(* ===== verification/Com.v ===== *)
(** * The Com module

    [communication/Com/src/Com.c], [Com_Com.c], [Com_Sched.c] and [Com_misc.c] with
    their headers: signals and signal groups packed into I-PDUs, transmission modes,
    deadline monitoring, update bits, I-PDU counters, transport protocol buffers and
    the signal gateway.

    The static data of the module are the record [Com_State]; the data of all I-PDUs,
    their deferred copies and the shadow buffers of signal groups lie in the one array
    [Com_Arc_Buffer], and a pointer into it is an index.  [SchM_Enter_Com_EA_0] and
    [SchM_Exit_Com_EA_0] suspend and resume the interrupts ([Os_Irq]).  Loop counters
    of 8 and 16 bits do not wrap: arrays are shorter than that.

    The modules around Com and the call-outs are the class [Com_Env]: a state and
    the effect and answer of each call; they do not call Com back during a call.
    [Com_Cfg] holds what the generated [Com_Cfg.h] and the processor determine. *)

From S2P Require Import Prelude.
From S2P Require Import StateMonad.
From S2P Require Import ComStack.
From S2P Require Import Os_Irq.
From S2P Require Import Com_Signal.
From S2P Require Import Com_Types.

#[local] Open Scope monad_scope.

(** [timerDec] *)
Definition timerDec (timer : Z) : Z := if timer >? 0 then timer - 1 else timer.

Section Com.
Context {W : Type} {Cfg : Com_Cfg} {Env : Com_Env W}.

Abbreviation T := (M (Com_State W)).

Definition cfg : T Com_ConfigType := let* c := get ComConfig in deref c.
Definition GET_IPdu (id : Z) : T ComIPdu_type := let* c := cfg in deref (aref c.(ComIPdu) id).
Definition GET_Signal (id : Z) : T ComSignal_type := let* c := cfg in deref (aref c.(ComSignal) id).
Definition GET_GroupSignal (id : Z) : T ComGroupSignal_type :=
  let* c := cfg in deref (aref c.(Cfg_ComGroupSignal) id).
Definition GET_GwSrcSigDesc (id : Z) : T ComGwSrcDesc_type :=
  let* c := cfg in deref (aref c.(ComGwSrcDesc) id).
Definition GET_GwDestnSigDesc (id : Z) : T ComGwDestnDesc_type :=
  let* c := cfg in deref (aref c.(ComGwDestnDesc) id).
Definition GET_ArcIPdu (id : Z) : T Com_Arc_IPdu_type :=
  let* l := get Com_Arc_IPdu in deref (aref l id).
Definition GET_ArcSignal (id : Z) : T Com_Arc_Signal_type :=
  let* l := get Com_Arc_Signal in deref (aref l id).
Definition GET_ArcGroupSignal (id : Z) : T Com_Arc_GroupSignal_type :=
  let* l := get Com_Arc_GroupSignal in deref (aref l id).
Definition GET_ArcGwSrcSigDesc (id : Z) : T Com_Arc_GwSrcDesc_type :=
  let* l := get Com_Arc_GwSrcDescSignals in deref (aref l id).
Definition buffer_state (id : Z) : T Com_BufferPduStateType :=
  let* l := get Com_BufferPduState in deref (aref l id).

(** [(&Com_Arc_Config.ComIPdu[id])->field = ...] and the like. *)
Definition upd_ArcIPdu (id : Z) (f : Com_Arc_IPdu_type -> Com_Arc_IPdu_type) : T unit :=
  let* a := GET_ArcIPdu id in
  modify (fun s => set_Com_Arc_IPdu (<[Z.to_nat id := f a]> s.(Com_Arc_IPdu)) s).
Definition upd_ArcSignal (id : Z) (f : Com_Arc_Signal_type -> Com_Arc_Signal_type) : T unit :=
  let* a := GET_ArcSignal id in
  modify (fun s => set_Com_Arc_Signal (<[Z.to_nat id := f a]> s.(Com_Arc_Signal)) s).
Definition put_ArcGroupSignal (id : Z) (v : Com_Arc_GroupSignal_type) : T unit :=
  let* _ := GET_ArcGroupSignal id in
  modify (fun s => set_Com_Arc_GroupSignal (<[Z.to_nat id := v]> s.(Com_Arc_GroupSignal)) s).
Definition put_ArcGwSrcSigDesc (id : Z) (v : Com_Arc_GwSrcDesc_type) : T unit :=
  let* _ := GET_ArcGwSrcSigDesc id in
  modify (fun s => set_Com_Arc_GwSrcDescSignals (<[Z.to_nat id := v]> s.(Com_Arc_GwSrcDescSignals)) s).
Definition put_buffer_state (id : Z) (v : Com_BufferPduStateType) : T unit :=
  let* _ := buffer_state id in
  modify (fun s => set_Com_BufferPduState (<[Z.to_nat id := v]> s.(Com_BufferPduState)) s).

Definition SchM_Enter_Com_EA_0 : T unit := modify (fun s => set_os (SuspendOSInterrupts s.(os)) s).
Definition SchM_Exit_Com_EA_0 : T unit := modify (fun s => set_os (ResumeOSInterrupts s.(os)) s).

Definition call {A} (f : W -> A * W) : T A :=
  fun s => let '(a, w) := f s.(world) in Some (a, set_world w s).
Definition notify (f : W -> W) : T unit := call (fun w => (tt, f w)).

Definition DET_REPORTERROR (api err : Z) : T unit :=
  if COM_DEV_ERROR_DETECT then notify (Det_ReportError api err) else ret tt.

Definition Com_GetStatus : T Com_StatusType := get initStatus.

(** The checks that open the services: [COM_INIT != Com_GetStatus()], and an argument
    out of range; [err] is what the service returns then. *)
Definition if_init {A} (api : Z) (err : A) (body : T A) : T A :=
  let* s := Com_GetStatus in
  if negb (bool_decide (s = COM_INIT)) then
    let* _ := DET_REPORTERROR api COM_E_UNINIT in ret err
  else body.
Definition if_below {A} (api : Z) (id limit : Z) (err : A) (body : T A) : T A :=
  if id >=? limit then let* _ := DET_REPORTERROR api COM_E_PARAM in ret err else body.

(** [if ((n != COM_NO_FUNCTION_CALLOUT) && (ComNotificationCallouts[n] != NULL)) { ... }] *)
Definition notification (n : Z) : T unit :=
  if n =? COM_NO_FUNCTION_CALLOUT then ret tt
  else
    let* f := deref (aref ComNotificationCallouts n) in
    match f with None => ret tt | Some f => notify f end.

(** ** The buffer *)
Definition put_buffer (b : list Z) : T unit := modify (set_Com_Arc_Buffer b).

(** [memcpy(&p[i], xs, n)] with [p] a pointer into the buffer; reading from it. *)
Definition buffer_write (p : option Z) (i : Z) (xs : list Z) : T unit :=
  let* p := deref p in
  let* b := get Com_Arc_Buffer in
  let* b := deref (write_bytes b (p + i) xs) in
  put_buffer b.
Definition buffer_read (p : option Z) (i n : Z) : T (list Z) :=
  let* p := deref p in
  let* b := get Com_Arc_Buffer in
  deref (read_bytes b (p + i) n).

Definition bit_mask (bit : Z) : Z := u8 (Z.shiftl 1 (bit mod 8)).
Definition TESTBIT (source : option Z) (bit : Z) : T bool :=
  let* p := deref source in
  let* b := get Com_Arc_Buffer in
  let* v := deref (load b (p + bit / 8)) in
  ret (Z.land v (bit_mask bit) >? 0).
Definition SETBIT (dest : option Z) (bit : Z) : T unit :=
  let* p := deref dest in
  let* b := get Com_Arc_Buffer in
  let* v := deref (load b (p + bit / 8)) in
  let* b := deref (store b (p + bit / 8) (Z.lor v (bit_mask bit))) in
  put_buffer b.
Definition CLEARBIT (dest : option Z) (bit : Z) : T unit :=
  let* p := deref dest in
  let* b := get Com_Arc_Buffer in
  let* v := deref (load b (p + bit / 8)) in
  let* b := deref (store b (p + bit / 8) (Z.land v (Z.lnot (bit_mask bit)))) in
  put_buffer b.

(** [Com_Misc_ReadSignalDataFromPdu] and [Com_Misc_WriteSignalDataToPdu] with their
    critical sections. *)
Definition ReadSignalDataFromPdu (comIPduDataPtr : option Z) (L : Layout) (SignalData : list Z)
    : T (list Z) :=
  let* _ := SchM_Enter_Com_EA_0 in
  let* p := deref comIPduDataPtr in
  let* b := get Com_Arc_Buffer in
  let* out := deref (read_signal BIG_ENDIAN_CPU b p L SignalData) in
  let* _ := SchM_Exit_Com_EA_0 in
  ret out.
Definition WriteSignalDataToPdu (SignalDataPtr : list Z) (comIPduDataPtr : option Z) (L : Layout)
    : T bool :=
  let* _ := SchM_Enter_Com_EA_0 in
  let* p := deref comIPduDataPtr in
  let* b := get Com_Arc_Buffer in
  let* (b, dataChanged) := deref (write_signal BIG_ENDIAN_CPU SignalDataPtr b p L) in
  let* _ := put_buffer b in
  let* _ := SchM_Exit_Com_EA_0 in
  ret dataChanged.

(** Loops over the signals of an I-PDU: those that test [ComIPduSignalRef] for
    [NULL], and those that do not. *)
Definition signals (IPdu : ComIPdu_type) : list ComSignal_type := default [] IPdu.(ComIPduSignalRef).
Definition for_signals (IPdu : ComIPdu_type) (body : ComSignal_type -> T unit) : T unit :=
  for_each 0 (signals IPdu) (fun _ => body).
Definition for_signals_unchecked (IPdu : ComIPdu_type) (body : ComSignal_type -> T unit) : T unit :=
  let* l := deref IPdu.(ComIPduSignalRef) in for_each 0 l (fun _ => body).

(** Clear all update bits for the contained signals. *)
Definition clear_update_bits (IPdu : ComIPdu_type) (p : option Z) : T unit :=
  for_signals IPdu (fun s =>
    if s.(ComSignalArcUseUpdateBit) then CLEARBIT p s.(ComUpdateBitPosition) else ret tt).

Definition txModePtr (IPdu : ComIPdu_type) (Arc_IPdu : Com_Arc_IPdu_type) : ComTxMode_type :=
  if Arc_IPdu.(Com_Arc_IpduTxMode) then IPdu.(ComTxIPdu).(ComTxModeTrue)
  else IPdu.(ComTxIPdu).(ComTxModeFalse).

(** ** Com_misc.c: I-PDU counters *)
Definition counter (idx : Z) : T Z := let* l := get Com_IPdu_Counters in deref (aref l idx).
Definition put_counter (idx v : Z) : T unit :=
  let* _ := counter idx in
  modify (fun s => set_Com_IPdu_Counters (<[Z.to_nat idx := v]> s.(Com_IPdu_Counters)) s).
Definition rx_start (idx : Z) : T bool := let* l := get ComIPduCountRxStart in deref (aref l idx).
Definition put_rx_start (idx : Z) (v : bool) : T unit :=
  let* _ := rx_start idx in
  modify (fun s => set_ComIPduCountRxStart (<[Z.to_nat idx := v]> s.(ComIPduCountRxStart)) s).

Definition ResetInternalCounter (indx : Z) : T unit := put_counter indx 0.
Definition ReSetInternalRxStartSts (indx : Z) : T unit := put_rx_start indx false.
Definition ResetInternalCounterRxStartSts : T unit :=
  modify (fun s => set_ComIPduCountRxStart (replicate (length s.(ComIPduCountRxStart)) false)
    (set_Com_IPdu_Counters (replicate (length s.(Com_IPdu_Counters)) 0) s)).

(** [(a + 1) % cntrRng] *)
Definition next_counter (a cntrRng : Z) : option Z :=
  if cntrRng =? 0 then None else Some (u8 ((a + 1) mod cntrRng)).

(** The counter's value and its index; the I-PDU is at [sduPtr]. *)
Definition updateIPduCntr (c : ComIPduCounter_type) (sduPtr : option Z) : T (Z * Z) :=
  let bytPos := c.(ComIPduCntrStartPos) / 8 in
  let bitPos := c.(ComIPduCntrStartPos) mod 8 in
  let cntrRng := c.(ComIPduCntrRange) in
  let bitMask := u16 (Z.lnot (Z.shiftl (u32 (cntrRng - 1)) bitPos)) in
  let cntrIdx := c.(ComIPduCntrIndex) in
  let* old := counter cntrIdx in
  let* cntrVal := deref (next_counter old cntrRng) in
  let* p := deref sduPtr in
  let* b := get Com_Arc_Buffer in
  let* val := deref (load b (p + bytPos)) in
  let* b := deref (store b (p + bytPos) (u8 (Z.lor (Z.land val (u8 bitMask)) (Z.shiftl cntrVal bitPos)))) in
  let* _ := put_buffer b in
  ret (cntrVal, cntrIdx).

Definition extractIPduCntr (c : ComIPduCounter_type) (sdu : list Z) : option Z :=
  let bytPos := c.(ComIPduCntrStartPos) / 8 in
  let bitPos := c.(ComIPduCntrStartPos) mod 8 in
  let bitMask := u8 (u16 (c.(ComIPduCntrRange) - 1)) in
  val ← load sdu bytPos;
  Some (Z.land (Z.shiftr val bitPos) bitMask).

Definition Com_Misc_validateIPduCounter (c : ComIPduCounter_type) (sdu : list Z) : T bool :=
  let cntrIdx := c.(ComIPduCntrIndex) in
  let cntrRng := c.(ComIPduCntrRange) in
  let* start := rx_start cntrIdx in
  let* rxCntrVal := deref (extractIPduCntr c sdu) in
  let* result :=
    if start then
      let* expected := counter cntrIdx in
      let diff := u8 (if rxCntrVal >=? expected then rxCntrVal - expected
                      else rxCntrVal + cntrRng - expected) in
      ret (diff <=? c.(ComIPduCntrThrshldStep))
    else
      let* _ := put_rx_start cntrIdx true in
      ret true in
  let* next := deref (next_counter rxCntrVal cntrRng) in
  let* _ := put_counter cntrIdx next in
  ret result.

(** ** Com_misc.c: transport protocol buffers, confirmation status *)
Definition Com_Misc_UnlockTpBuffer (PduId : Z) : T unit :=
  put_buffer_state PduId {| currentPosition := 0; locked := false |}.
Definition isPduBufferLocked (id : Z) : T bool := let* b := buffer_state id in ret b.(locked).

Definition Com_Misc_SetTxConfirmationStatus (IPdu : ComIPdu_type) (value : bool) : T unit :=
  let* l := deref IPdu.(ComIPduSignalRef) in
  match l with
  | [] => ret tt
  | signal :: _ => upd_ArcSignal signal.(ComHandleId) (set_ComSignalUpdated value)
  end.
Definition Com_Misc_GetTxConfirmationStatus (IPdu : ComIPdu_type) : T bool :=
  let* l := deref IPdu.(ComIPduSignalRef) in
  match l with
  | [] => ret false
  | signal :: _ => let* a := GET_ArcSignal signal.(ComHandleId) in ret a.(ComSignalUpdated)
  end.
§
Your answer should be the lines above that contain the word "what", copied out.

■ The completed task:
    [Com_Cfg] holds what the generated [Com_Cfg.h] and the processor determine. *)
    out of range; [err] is what the service returns then. *)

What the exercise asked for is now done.